The Financial Express

Courier cos seek permission to transfer cash

A draft law has a provision barring them from doing so

| Updated: December 13, 2019 12:43:20

Evaly and Fianancial Express Evaly and Fianancial Express
Picture used for illustrative purpose only Picture used for illustrative purpose only

Like the digital money transaction platforms, the courier service providers have sought the permission from the government to transfer cash money from one place to another within the country, sources said.

They made the request at a time when the government is out to put the digital money transactions under greater surveillance as part of its anti-money laundering programme.

The government has already prepared the draft of "Mailing Operators and Courier Services Act, 2019" where it has incorporated a section that bars courier service providers from transferring cash.

Hafizur Rahman Pulok, president of Courier Services Association of Bangladesh (CSAB), has recently requested the finance ministry to include the courier services in the regulatory guidelines formulated for Mobile Financial Service (MFS) providers.

"Presently, sending cash money and value-declared activities through courier services are a very important and popular service," he said in a letter.

Value declared means when a firm's/online shopping and selling platform's value declared against its sold goods, courier services collect money from clients to deliver goods of online shopping and selling platforms. Courier companies get certain amount of commission from the platforms.

Nearly 100 firms have been engaged in value declared activities, according to the CSAB data.

When contacted, additional secretary (postal) Md. Shahadat Hossain said a process is underway to finalise the draft 'Mailing Operators and Courier Services Act 2019'.

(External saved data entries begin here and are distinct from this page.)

(** Handler [i] holds session [s], with the queue [q]. *)
Definition holds c i s (q : list (incoming T)) : Prop :=
  ∃ h, handlers c !! i = Some h ∧ session_handlers h !! s = Some i ∧ session_queues h !! s = Some q.

Lemma put_local c i s q item : holds c i s q →
  ∃ c', put_into_session_queue i s item c = (c', Ok true) ∧ holds c' i s (q ++ [item]).
Proof.
  intros (h & Hh & Ht & Hq). unfold put_into_session_queue. rewrite (bind_ok _ _ _ _ _ (get_handler_run _ _ _ Hh)), Ht.
  rewrite bool_decide_true, Hq by done. cbn [of_option].
  rewrite lift_ok_bind, (bind_ok _ _ _ _ _ (update_handler_run _ _ _ _ Hh)). eexists. split; [done|].
  exists (set_queues (alter (λ q, q ++ [item]) s (session_queues h)) h). split; [|split].
  - apply list_lookup_insert_eq. by eapply lookup_lt_Some.
  - done.
  - cbn. by rewrite lookup_alter_eq, Hq.
Qed.

Lemma tracks_seen p key a : tracks p key a → default ∅ (mb_processed p !! key) = arr_seen a.
Proof. unfold tracks. destruct (decide (arr_seen a = ∅)) as [->|]; [by intros [(_ & _ & -> & _) _]|by intros (-> & _)]. Qed.

Lemma tracks_counts p key a : tracks p key a → default 0 (mb_received p !! key) = arr_queued a ∧
  (mb_expected p !! key = None → mb_received p !! key = None).
Proof. unfold tracks. case_decide; [by intros [(_ & -> & _) ->]|by intros (_ & ? & ?)]. Qed.

Lemma tracks_cons p key idx seen q : mb_processed p !! key = Some ({[idx]} ∪ seen) → default 0 (mb_received p !! key) = q →
  (mb_expected p !! key = None → mb_received p !! key = None) → tracks p key (mkArrivals ({[idx]} ∪ seen) q).
Proof. intros. unfold tracks. cbn. rewrite decide_False; [done|]. set_solver. Qed.

Lemma ensure_processed_tracking key ck p : mb_expected (ensure_processed key ck p) = mb_expected p ∧
  mb_received (ensure_processed key ck p) = mb_received p.
Proof. unfold ensure_processed. by destruct (mb_processed p !! key). Qed.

"We have asked stakeholders for their opinions in this regard. We will also hold an inter-ministerial meeting to review the opinions."

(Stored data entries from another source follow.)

(* ===== verification/FlowControl.v ===== *)
(** * Concurrency of pushes (server/s2s_flow.py, [AdaptivePushConcurrency])

    A limiter in front of the pushes to the next server: at most [limit] are in flight,
    the others wait on a condition variable, and the limit follows the measured waits,
    send times and failures. The tasks that use it interleave in a step relation. *)

From stdpp Require Import numbers base relations.
From Stdlib Require Import ZArith Lia ZifyBool SpecFloat.
From S2P Require Import Prelude Floats.

(** ** The limiter *)

Record limiter_config := mkLimiterConfig {
  min_limit : Z;
  max_limit : Z;
  ewma_alpha : float;
  decision_interval : Z;
}.

Record limiter := mkLimiter {
  limit : Z;
  in_flight : Z;
  ewma_wait_ms : float;
  ewma_send_ms : float;
  release_events : Z;
  recent_failures : Z;
  consecutive_failures : Z;
}.

(** The arguments of [__init__] as it stores them; the interval is at least one. *)
Definition new_config (min_limit max_limit : Z) (ewma_alpha : float) (decision_interval : Z) : limiter_config :=
  mkLimiterConfig min_limit max_limit ewma_alpha (Z.max 1 decision_interval).

Definition new_limiter (cfg : limiter_config) (initial_limit : Z) : limiter :=
  mkLimiter (Z.max (min_limit cfg) (Z.min (max_limit cfg) initial_limit)) 0 (S754_zero false) (S754_zero false) 0 0 0.

Definition update_ewma (cfg : limiter_config) (prev sample : float) : float :=
  if fleb prev (S754_zero false) then sample
  else fadd (fmul prev (fsub float_one (ewma_alpha cfg))) (fmul sample (ewma_alpha cfg)).

(** The test of the loop of [acquire]. *)
Definition must_wait (l : limiter) : bool := limit l <=? in_flight l.

(** The slot is taken. *)
Definition take_slot (l : limiter) : limiter :=
  mkLimiter (limit l) (in_flight l + 1) (ewma_wait_ms l) (ewma_send_ms l) (release_events l) (recent_failures l) (consecutive_failures l).

(** The end of [acquire], after the lock: the wait is averaged in. *)
Definition record_wait (cfg : limiter_config) (wait_ms : float) (l : limiter) : limiter :=
  mkLimiter (limit l) (in_flight l) (update_ewma cfg (ewma_wait_ms l) wait_ms) (ewma_send_ms l) (release_events l)
    (recent_failures l) (consecutive_failures l).

Definition ms (n : Z) : float := float_of_Z n.

(** The decision on the limit: the new limit and whether the run of failures is reset. *)
Definition decide_limit (cfg : limiter_config) (l : limiter) : Z * bool :=
  if (2 <=? consecutive_failures l) || (3 <=? recent_failures l) then (Z.max (min_limit cfg) (limit l - 1), true)
  else if fltb (ms 8) (ewma_wait_ms l) && fltb (ewma_send_ms l) (ms 220) && (Z.max 1 (limit l - 1) <=? in_flight l)
  then (Z.min (max_limit cfg) (limit l + 1), false)
  else if fltb (ms 320) (ewma_send_ms l) && fltb (ewma_wait_ms l) (ms 2)
  then (Z.max (min_limit cfg) (limit l - 1), false)
  else (limit l, false).

(** [release], under the lock; it ends with [notify_all]. *)
Definition release (cfg : limiter_config) (send_time_ms : float) (success : bool) (l : limiter) : limiter :=
  let send := if fltb (S754_zero false) send_time_ms then send_time_ms else S754_zero false in
  let consecutive := if success then 0 else consecutive_failures l + 1 in
  let recent := if success then Z.max 0 (recent_failures l - 1) else Z.min 16 (recent_failures l + 1) in
  let l1 := mkLimiter (limit l) (Z.max 0 (in_flight l - 1)) (ewma_wait_ms l) (update_ewma cfg (ewma_send_ms l) send)
              (release_events l + 1) recent consecutive in
  if release_events l1 mod decision_interval cfg =? 0 then
    let (limit', reset) := decide_limit cfg l1 in
    mkLimiter limit' (in_flight l1) (ewma_wait_ms l1) (ewma_send_ms l1) (release_events l1) (recent_failures l1)
      (if reset then 0 else consecutive_failures l1)
  else l1.

(** ** Tasks *)

(** The limiter with the tasks that wait on its condition, those that were notified and
    test again, and those that hold a slot. *)
Record pushers := mkPushers { lim : limiter; waiting : nat; notified : nat; holding : nat }.

Section tasks.
Context (cfg : limiter_config).

Inductive pstep : pushers → pushers → Prop :=
| p_enter l w n h : must_wait l = false → pstep (mkPushers l w n h) (mkPushers (take_slot l) w n (S h))
| p_wait l w n h : must_wait l = true → pstep (mkPushers l w n h) (mkPushers l (S w) n h)
| p_wake_enter l w n h : must_wait l = false → pstep (mkPushers l w (S n) h) (mkPushers (take_slot l) w n (S h))
| p_wake_wait l w n h : must_wait l = true → pstep (mkPushers l w (S n) h) (mkPushers l (S w) n h)
| p_record l w n h wait : pstep (mkPushers l w n h) (mkPushers (record_wait cfg wait l) w n h)
| p_release l w n h send success :
    pstep (mkPushers l w n (S h)) (mkPushers (release cfg send success l) 0 (w + n) h).

Definition pinit (initial : Z) : pushers := mkPushers (new_limiter cfg initial) 0 0 0.
Definition preachable (initial : Z) (g : pushers) : Prop := rtc pstep (pinit initial) g.

(** ** Invariants *)

Record limiter_ok (g : pushers) : Prop := {
  lo_limit : min_limit cfg ≤ limit (lim g) ≤ max_limit cfg;
  lo_flight : in_flight (lim g) = Z.of_nat (holding g);
  lo_bound : in_flight (lim g) ≤ max_limit cfg;
  lo_wait : (0 < waiting g)%nat → limit (lim g) ≤ in_flight (lim g);
  lo_failures : 0 ≤ recent_failures (lim g) ≤ 16 ∧ 0 ≤ consecutive_failures (lim g)
}.

Lemma decide_limit_range l : min_limit cfg ≤ limit l ≤ max_limit cfg →
  min_limit cfg ≤ (decide_limit cfg l).1 ≤ max_limit cfg ∧ -1 ≤ (decide_limit cfg l).1 - limit l ≤ 1.
Proof. intros Hl. unfold decide_limit. repeat case_match; cbn; lia. Qed.

Lemma release_spec send success l : let l' := release cfg send success l in
  in_flight l' = Z.max 0 (in_flight l - 1) ∧
  (min_limit cfg ≤ limit l ≤ max_limit cfg → min_limit cfg ≤ limit l' ≤ max_limit cfg ∧ -1 ≤ limit l' - limit l ≤ 1) ∧
  recent_failures l' = (if success then Z.max 0 (recent_failures l - 1) else Z.min 16 (recent_failures l + 1)) ∧
  (0 ≤ consecutive_failures l → 0 ≤ consecutive_failures l') ∧
  ((release_events l + 1) mod decision_interval cfg ≠ 0 → limit l' = limit l).
Proof.
  cbv zeta. unfold release. cbn [release_events in_flight ewma_wait_ms ewma_send_ms recent_failures consecutive_failures].
  set (l1 := mkLimiter (limit l) _ _ _ _ _ _).
  destruct (Z.eqb_spec ((release_events l + 1) mod decision_interval cfg) 0) as [He|He].
  - pose proof (decide_limit_range l1) as Hd. destruct (decide_limit cfg l1) as [lm reset]. cbn in *.
    split; [done|]. split; [done|]. split; [done|]. split; [|done]. destruct reset, success; lia.
  - cbn. split; [done|]. split; [lia|]. split; [done|]. split; [|done]. destruct success; lia.
Qed.

Lemma limiter_ok_step g g' : limiter_ok g → pstep g g' → limiter_ok g'.
Proof.
  intros [H1 H2 H3 H4 H5] Hs.
  destruct Hs as [l w n h Hm|l w n h Hm|l w n h Hm|l w n h Hm|l w n h wait|l w n h send success]; unfold must_wait in *;
    cbn in *; try (split; cbn; lia).
  destruct (release_spec send success l) as (R1 & R2 & R3 & R4 & _). specialize (R2 H1). specialize (R4 (proj2 H5)).
  split; cbn; [lia|lia|lia|lia|]. destruct success; lia.
Qed.

Lemma preachable_ok initial g : min_limit cfg ≤ max_limit cfg → 0 ≤ max_limit cfg → preachable initial g → limiter_ok g.
Proof.
  intros Hmm Hm Hr. assert (limiter_ok (pinit initial)) as H0 by (split; cbn; lia).
  unfold preachable in Hr. remember (pinit initial) as g0 eqn:E. clear E.
  induction Hr as [|g1 g2 g3 Hst _ IH]; [done|]. apply IH. by eapply limiter_ok_step.
Qed.

(** C25: The limiter is safe and loses no wake-up. In every interleaving the limit stays
    between its bounds, the pushes in flight are exactly the tasks that hold a slot and
    never more than the maximum, and a task is left waiting only while the limit is
    reached: so as long as anybody waits, a notified task can test again or a slot is
    held whose release notifies all. *)
Theorem limiter_safe initial g : 0 < min_limit cfg ≤ max_limit cfg → preachable initial g →
  min_limit cfg ≤ limit (lim g) ≤ max_limit cfg ∧
  in_flight (lim g) = Z.of_nat (holding g) ∧ (Z.of_nat (holding g) ≤ max_limit cfg) ∧
  ((0 < waiting g)%nat → must_wait (lim g) = true ∧ (0 < holding g)%nat) ∧
  (∀ send success g', (0 < holding g)%nat →
     g' = mkPushers (release cfg send success (lim g)) 0 (waiting g + notified g) (pred (holding g)) →
     pstep g g' ∧ in_flight (lim g') = in_flight (lim g) - 1 ∧ -1 ≤ limit (lim g') - limit (lim g) ≤ 1).
Proof.
  intros Hmm Hr. destruct (preachable_ok initial g ltac:(lia) ltac:(lia) Hr) as [H1 H2 H3 H4 H5].
  destruct g as [l w n h]. cbn in *. split; [done|]. split; [done|]. split; [lia|]. split.
  - intros Hw. unfold must_wait. specialize (H4 Hw). split; [lia|lia].
  - intros send success g' Hh ->. destruct h as [|h]; [lia|]. cbn. split; [constructor|].
    destruct (release_spec send success l) as (R1 & R2 & _). specialize (R2 H1). lia.
Qed.
End tasks.

(** ** Examples *)

(** One slot: the second task waits and enters when the first releases. *)
Definition demo_config : limiter_config := new_config 1 2 (fdiv float_one (float_of_Z 5)) 1.

Lemma limiter_safe_witness : ∃ g, preachable demo_config 1 g ∧ notified g = 1%nat ∧ 1 ≤ limit (lim g) ≤ 2.
Proof.
  eexists (mkPushers _ 0 1 0). assert (preachable demo_config 1 (mkPushers (release demo_config (float_of_Z 10) true
    (take_slot (new_limiter demo_config 1))) 0 1 0)) as Hr.
  { eapply rtc_l; [by apply p_enter|]. eapply rtc_l; [by apply p_wait|].
    eapply rtc_l; [apply (p_release _ _ 1 0 0 (float_of_Z 10) true)|]. apply rtc_refl. }
  split; [exact Hr|]. split; [reflexivity|].
  apply (limiter_safe demo_config 1 _ ltac:(cbn; lia) Hr).
Defined.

Sources concerned said courier companies are not authorised to carry cash under the law of the land.

In that case, the central bank has been asked to find ways to bring financial service of courier companies under a legal framework, they added.

After a meeting between Financial Institutions Division and stakeholders at the secretariat in June last, the CSAB president said courier companies have long been transferring funds, but no questions were asked regarding it.

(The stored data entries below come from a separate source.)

(** ** Squares *)

(** Block [b] squares each row and adds [b]; prompts are added to the rows. *)
#[local] Instance sq_ops : HiddenOps (list Z) (list Z) (list Z) := {
  shape x := [zlen x; 512; 1];
  add_prompt p x := if decide (length p = length x) then zip_with Z.add x p else x;
  prompt_grad _ g := g;
}.
#[local] Instance sq_model : BlockModel (list bool) (list Z) := {
  fwd b x := (λ r, r * r + b) <$> x;
  bwd _ x g := zip_with (λ r d, 2 * r * d) x g;
  pass_failures w := length (List.filter (λ b, b) w);
}.
(** The next call fails where the script says so. *)
Definition scripted {A} (r : A) : M (list bool) A := λ w,
  match w with true :: w' => (w', Raise RuntimeError) | _ => (tail w, Ok r) end.
#[local] Instance sq_backends : Backends (list bool) (list Z) := {
  be_forward b x := scripted (fwd b x);
  be_backward b x g := scripted (bwd b x g);
}.
#[local] Instance sq_routes : Routes (list bool) Z := {
  rt_make_sequence b e := scripted (ex_route b e);
  rt_on_failure _ w := w;
  rt_on_success _ w := w;
}.

Lemma scripted_ok {A} (r : A) w (Q : A → Prop) : Q r → call_ok w (scripted r w) Q.
Proof. destruct w as [|[] w]; intros ?; (split; [cbn; lia|]); done || (cbn; lia). Qed.

#[local] Instance sq_laws : BackendLaws (list bool) (list Z) (list Z) (list Z).
Proof.
  split; [split|..].
  - intros b x. cbn. unfold zlen. by rewrite length_fmap.
  - intros p x. cbn. case_decide; [|done]. unfold zlen. rewrite length_zip_with. do 2 f_equal. lia.
  - intros b x w. by apply scripted_ok.
  - intros b x g w. by apply scripted_ok.
Qed.

#[local] Instance sq_routes_laws : RoutesLaws (list bool) Z (list Z).
Proof.
  split; [|done..]. intros b e w. apply scripted_ok. intros Hbe. unfold ex_route. destruct (Z.ltb_spec (b + 1) e).
  - eexists [_], _. split; [reflexivity|]. cbn. lia.
  - eexists [], _. split; [reflexivity|]. cbn. lia.
Qed.

#[local] Instance sq_rows : RowLaws (list bool) Z Z Z.
Proof.
  split.
  - intros b n k x. unfold piece. cbn. by rewrite fmap_take, fmap_drop.
  - intros b n k x g Hg. unfold piece. cbn. by rewrite <- zip_with_take, <- zip_with_drop.
  - intros n k p x Hp. unfold piece. cbn. rewrite !decide_True by (rewrite ?length_take, ?length_drop; congruence).
    by rewrite <- zip_with_take, <- zip_with_drop.
  - done.
  - intros b x. cbn. by rewrite length_fmap.
  - intros b x g Hg. cbn. rewrite length_zip_with. lia.
  - intros p x. cbn. case_decide; [|done]. rewrite length_zip_with. lia.
  - done.
  - done.
Qed.

Definition sq_script : list bool := [false; true; false; false; false; true; false; false; false; false; true; false; true].
Definition sq_prompts : option (list (list Z)) := Some [[1; 0; 2]; [0; 1; 0]; [3; 1; 1]].

Definition sq_step : M (list bool) (list Z * (list Z * option (list (list Z)))) :=
  f ← autograd_forward (P := Z) 3 None 9 [1; 2; 3] sq_prompts;
  b ← autograd_backward (P := Z) 3 None 9 f.2 [1; 1; 1];
  mret (f.1, b.1).

Lemma server_chain_rule_witness :
  (run_rpc_backward [0; 1] [2; 1] [1; 1] None []).2 = Ok ([32; 4], [] : list (list (list Z))).
Proof.
  pose proof (server_chain_rule [0; 1] [2; 1] [1; 1] None ([] : list bool) ltac:(discriminate) I ltac:(reflexivity)) as Hs.
  destruct (run_rpc_backward _ _ _ _ _) as [w [r|e]]; destruct Hs as [_ Hs]; [|cbn in Hs; lia].
  cbn [snd]. f_equal. rewrite Hs. vm_compute. reflexivity.
Defined.

Lemma training_step_witness :
  batch_size [1; 2; 3] = Ok 2%nat ∧
  ∃ w', sq_step sq_script = (w', Ok ([402; 731; 393131],
    ([1280; 2160; 627000], Some [[1280; 2160; 627000]; [320; 540; 62700]; [40; 54; 1254]]))).
Proof.
  split; [reflexivity|].
  pose proof (training_step (P := Z) 3 None 9 sq_prompts [1; 2; 3] [1; 1; 1] 2 sq_script eq_refl
    ltac:(split; [reflexivity|repeat (constructor; [reflexivity|]); constructor]) eq_refl eq_refl eq_refl eq_refl) as Hs.
  fold sq_step in Hs. destruct (sq_step sq_script) as [w' [r|e]]; destruct Hs as [_ Hs].
  - exists w'. f_equal. f_equal. rewrite Hs. vm_compute. reflexivity.
  - exfalso. destruct Hs as [Hs|Hs]; [by apply Hs|cbn in Hs; lia].
Defined.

Few years ago, the courier companies were asked to stop money transferservices, he told the FE.

Later, association members filed a writ with the High Court which ordered the government to explain as to why courier companies would not be allowed to provide monetary services.

Since then, courier companies are providing both financial and goods haulage services without interruption.

Mr Pulok said the Bangladesh Bank (BB) would have to find ways to bring financial services of courier companies under a legal framework.

However, mobile financial service providers do not see any major problems regarding allowing courier operators to do cash transfer business.

"If they (courier service operators) get permission for transferring cash complying with the existing rules and regulations that MFSs do, why will we oppose it?" a senior executive of the country's leading MFS provider said preferring anonymity.

When contacted, the CSAB president  said the government should take stern action against unauthorized courier services for the sake of country's interests.

There are more than 500 illegal courier services in the country, he mentioned.

"We have sought government authorisation in dealing with cash money transfer and value declared activities. It would be better for the country's economy if the government gives permission."

There are 130 members under CSAB, he said, adding that nearly 1.0 million workers are involved with the country's courier services.

An official of post and telecommunication department said the law is being implemented to ensure proper operation of mailing operators and courier services, prevent transport of banned goods through courier services, and protect the rights of customers.

Courier services pay 15 per cent value added tax to the government exchequer for operating business.